● Aim of the task: Return each line below holding the string "destruct".

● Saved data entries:
##########

(* ===== verification/Consent.v ===== *)
(** * Consent ([domain/consent.rs], [infrastructure/repositories/consent.rs])

    What a user has granted a client, one row per (user, tenant, client).  The
    client is compared by the database's collation. *)

From S2P Require Import Prelude Values External AuthSessionStore.

Record ClientConsent : Type := {
  cn_user_id : Uuid;
  cn_tenant_id : TenantId;
  cn_client_id : string;
  cn_scopes : list string;
  cn_granted_at : DateTime;
  cn_updated_at : DateTime
}.
Definition covers (c : ClientConsent) (required_scopes : list string) : bool :=
  forallb (fun s => bool_decide (s ∈ cn_scopes c)) required_scopes.

Definition ConsentTable : Type := list ClientConsent.
Section table.
Context {CO : Collation}.

Definition consent_key (t : TenantId) (u : Uuid) (client_id : string) (c : ClientConsent) : bool :=
  N.eqb (cn_user_id c) u && N.eqb (cn_tenant_id c) t && collates (cn_client_id c) client_id.
Definition consents_find (rows : ConsentTable) (t : TenantId) (u : Uuid) (client_id : string)
  : option ClientConsent := find (consent_key t u client_id) rows.
(** INSERT .. ON DUPLICATE KEY UPDATE scopes, updated_at. *)
Definition consents_upsert (rows : ConsentTable) (c : ClientConsent) : ConsentTable :=
  let same := consent_key (cn_tenant_id c) (cn_user_id c) (cn_client_id c) in
  if existsb same rows
  then map (fun r => if same r then {|
         cn_user_id := cn_user_id r; cn_tenant_id := cn_tenant_id r; cn_client_id := cn_client_id r;
         cn_scopes := cn_scopes c; cn_granted_at := cn_granted_at r;
         cn_updated_at := to_micros (cn_updated_at c) |} else r) rows
  else (rows ++ [{|
    cn_user_id := cn_user_id c; cn_tenant_id := cn_tenant_id c; cn_client_id := cn_client_id c;
    cn_scopes := cn_scopes c; cn_granted_at := to_micros (cn_granted_at c);
    cn_updated_at := to_micros (cn_updated_at c) |}])%list.
Definition consents_revoke (rows : ConsentTable) (t : TenantId) (u : Uuid) (client_id : string)
  : ConsentTable := List.filter (fun c => negb (consent_key t u client_id c)) rows.

(** ** Lemmas *)
Lemma covers_true c scopes : covers c scopes = true <-> forall s, In s scopes -> In s (cn_scopes c).
Proof.
  unfold covers. rewrite forallb_forall. setoid_rewrite bool_decide_eq_true.
  by setoid_rewrite list_elem_of_In.
Qed.
Lemma find_map_same {A} (p : A -> bool) f l :
  (forall x, p x = true -> p (f x) = true) ->
  find p (map (fun x => if p x then f x else x) l) = f <$> find p l.
Proof.
  intros Hf. induction l as [|x l IH]; [done|]. cbn. destruct (p x) eqn:E.
  - by rewrite (Hf x E).
  - by rewrite E.
Qed.
(** What is granted is found, for every spelling of the client the collation
    takes for the same. *)
Lemma upsert_find rows c client_id :
  collates (cn_client_id c) client_id = true ->
  exists c', consents_find (consents_upsert rows c) (cn_tenant_id c) (cn_user_id c) client_id = Some c'
    /\ cn_scopes c' = cn_scopes c.
Proof.
  intros Hc%String.eqb_eq. unfold consents_find, consents_upsert.
  set (same := consent_key (cn_tenant_id c) (cn_user_id c) (cn_client_id c)).
  assert (forall r, consent_key (cn_tenant_id c) (cn_user_id c) client_id r = same r) as Hs.
  { intros r. unfold same, consent_key, collates. by rewrite Hc. }
  assert (forall l, find (consent_key (cn_tenant_id c) (cn_user_id c) client_id) l = find same l) as ->.
  { induction l as [|r l IH]; [done|]. cbn. by rewrite Hs, IH. }
  destruct (existsb same rows) eqn:E.
  - rewrite find_map_same by (intros r Hr; exact Hr).
    destruct (find same rows) as [r|] eqn:F; [by eexists|]. exfalso.
    apply existsb_exists in E as (r & Hr & Hsr). by rewrite (find_none _ _ F r Hr) in Hsr.
  - clear Hs Hc. induction rows as [|r rows IH]; cbn in *.
    + unfold same, consent_key, collates. cbn. rewrite !N.eqb_refl, String.eqb_refl. by eexists.
    + apply orb_false_iff in E as [-> E]. by apply IH.
Qed.
End table.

##########

● Reply to the exercise:
  intros Hf. induction l as [|x l IH]; [done|]. cbn. destruct (p x) eqn:E.
  destruct (existsb same rows) eqn:E.
    destruct (find same rows) as [r|] eqn:F; [by eexists|]. exfalso.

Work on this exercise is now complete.